Given entries Start Marker

(* ===== verification/CaptureTree.v ===== *)
(** * CaptureTree: what a capture graph is to its reader

    A [ctree] is a capture unfolded with everything below it, offsets made
    absolute; [rep E h t]: it is what the heap [h] holds at its address, where [E]
    gives the positions of the memo entries that own captures.  [trees T]: the
    capture trees of a list of captures, dummies standing for their children. *)
From S2P Require Import Prelude Charset Input Code ITree Memo Stack Vm Pattern Sem CaptureHeap.

Inductive ctree := CT (a : positive) (id : Z) (ty : cap_type) (off len : Z) (kids : list ctree).

Definition addr (t : ctree) : positive := match t with CT a _ _ _ _ _ => a end.
Definition kids_of (t : ctree) : list ctree := match t with CT _ _ _ _ _ kids => kids end.

Lemma ctree_ind' (Q : ctree → Prop) : (∀ a id ty off len kids, Forall Q kids → Q (CT a id ty off len kids)) → ∀ t, Q t.
Proof.
  intros H. fix IH 1. intros [a id ty off len kids]. apply H. induction kids as [|k kids IHk]; constructor; auto.
Qed.

(** ** Representation *)

(** What the offset of a capture is relative to. *)
Definition ment_base (E : positive → option Z) (o : option positive) : option Z :=
  match o with Some e => E e | None => Some 0 end.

Given entries End Marker

## [Task description]
In the entries above, find the line holding "A [ctree] is" and the line holding "From S2P Require"; print both of them and every line between, exactly, and nothing else.

## [Response below]
    A [ctree] is a capture unfolded with everything below it, offsets made
    absolute; [rep E h t]: it is what the heap [h] holds at its address, where [E]
    gives the positions of the memo entries that own captures.  [trees T]: the
    capture trees of a list of captures, dummies standing for their children. *)
From S2P Require Import Prelude Charset Input Code ITree Memo Stack Vm Pattern Sem CaptureHeap.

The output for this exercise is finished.